Nasal washes were taken in 93 of the 192 episodes of URI. In 61 episodes (66.3%) no respiratory virus was found, even though 82% had coryza, 53% had cough and 49% had sore throat. The frequency of ILI was similar among HCWs who agreed with sampling and those who did not agree (58.8% versus 41.2%, p = 0.37) (Table 2).
Influenza A virus was detected in 5 of 93 episodes (5.4%), considering both techniques. DFA diagnosed two cases and real time PCR detected three additional ones. Respiratory symptoms in HCWs with influenza are described on table 3. Influenza cases occurred at a median of 40 days after vaccination, ranging from 34 to 56 days and were considered vaccine failures. Mean time to influenza diagnosis was 1.24 months. Incidence density of influenza was 4.3 cases per 100 HCW-month.

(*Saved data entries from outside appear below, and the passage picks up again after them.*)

Lemma leb_one_cases (sr : bool) (mr : positive) (er : Z) :
  SFleb (S754_finite sr mr er) (S754_finite false 4503599627370496 (-52)) = true ->
  sr = true \/ sr = false /\ (er < -52 \/ er = -52 /\ Zpos mr <= 4503599627370496).
Proof.
intros Hle.
destruct sr; [left; reflexivity | right; split; [reflexivity |]].
unfold SFleb, SFcompare in Hle.
destruct (er ?= -52) eqn:Hcmp; [right | left | discriminate].
2: (apply Z.compare_lt_iff; exact Hcmp).
apply Z.compare_eq in Hcmp.
split; [exact Hcmp |].
rewrite Pos.compare_cont_spec in Hle. cbn [Pos.switch_Eq] in Hle.
destruct (Pos.compare_spec mr 4503599627370496) as [Hm | Hm | Hm]; [| | discriminate].
1: (subst mr; apply Z.le_refl).
apply Pos2Z.pos_lt_pos in Hm.
apply Z.lt_le_incl. exact Hm.
Qed.

(** [1 - r] has no negative sign when [r <= 1]. *)
Lemma one_minus_not_negative r :
  (r <=? 1)%float = true -> not_negative (Prim2SF (1 - r)).
Proof.
  rewrite FloatAxioms.leb_spec, FloatAxioms.sub_spec. pose proof (FloatAxioms.Prim2SF_valid r) as Hvalid.
  change (Prim2SF 1) with (S754_finite false 4503599627370496 (-52)).
  unfold SF64sub, SFsub.
  destruct (Prim2SF r) as [s | s | | sr mr er].
  - intros _. reflexivity.
  - destruct s; [intros _; reflexivity | discriminate].
  - discriminate.
  - intros Hle. apply leb_one_cases in Hle as Hcases. clear Hle.
    apply normalize_not_negative.
    rewrite (shl_align_fst 4503599627370496 (-52)), (shl_align_fst mr er).
    cbn [valid_binary] in Hvalid. unfold bounded, canonical_mantissa in Hvalid.
    apply andb_prop in Hvalid as [Hcanon _]. apply Z.eqb_eq in Hcanon.
    rewrite fexp64 in Hcanon.
    pose proof (digits2_bounds mr) as [_ Hmr].
    assert (Hmr53 : Zpos mr < 2 ^ 53).
    { eapply Z.lt_le_trans; [exact Hmr |]. apply Z.pow_le_mono_r; lia. }
    clear Hmr Hcanon.
    set (a := Z.max 0 (-52 - Z.min (-52) er)).
    set (b := Z.max 0 (er - Z.min (-52) er)).
    assert (Ha : 0 < 2 ^ a) by (apply Z.pow_pos_nonneg; unfold a; lia).
    assert (Hb : 0 < 2 ^ b) by (apply Z.pow_pos_nonneg; unfold b; lia).
    assert (Hab : sr = false ->
                  b = 0 /\ (a = 0 /\ Zpos mr <= 4503599627370496 \/ 1 <= a)).
    { intros ->. destruct Hcases as [Hneg | [_ Hpos]]; [discriminate Hneg |].
      unfold a, b. lia. }
    clearbody a b. clear Hcases.
    destruct sr; cbn [cond_Zopp].
    + assert (0 < Zpos mr * 2 ^ b) by (apply Z.mul_pos_pos; lia).
      assert (0 < 4503599627370496 * 2 ^ a) by (apply Z.mul_pos_pos; lia).
      lia.
    + destruct (Hab eq_refl) as [-> [[-> Hm] | Ha1]]; change (2 ^ 0) with 1.
      * lia.
      * assert (H2 : 2 ^ 1 <= 2 ^ a) by (apply Z.pow_le_mono_r; lia).
        change (2 ^ 1) with 2 in H2.
        change (2 ^ 53) with 9007199254740992 in Hmr53.
        assert (4503599627370496 * 2 <= 4503599627370496 * 2 ^ a)
          by (apply Z.mul_le_mono_nonneg_l; lia).
        lia.
Qed.

End Signs.

Section Bounds.

Lemma digits2_le a b :
  Zpos a <= Zpos b -> Zpos (digits2_pos a) <= Zpos (digits2_pos b).
Proof.
  intros Hab. pose proof (digits2_bounds a) as [Ha _].
  pose proof (digits2_bounds b) as [_ Hb].
  assert (H : 2 ^ (Zpos (digits2_pos a) - 1) < 2 ^ Zpos (digits2_pos b)) by lia.
  apply Z.pow_lt_mono_r_iff in H; lia.
Qed.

Other respiratory viruses were diagnosed in 26 of the 93 episodes (28.3%) of URI. Rhinovirus and coronavirus were the RV more frequently detected (Table 4). Mean time to the occurrence of other RV infections was 2.72 months. Incidence density of other RV was 10.3 cases per 100 HCW-month. Other RV infections occurred significantly later than influenza cases during follow-up (p = 0.04).
Discussion
Misconceptions about influenza vaccine, be it about its safety or its effectiveness, have been identified in all studies included in a recent review of attitudes and predictors of influenza vaccination among HCWs, highlighting the importance of education efforts [5].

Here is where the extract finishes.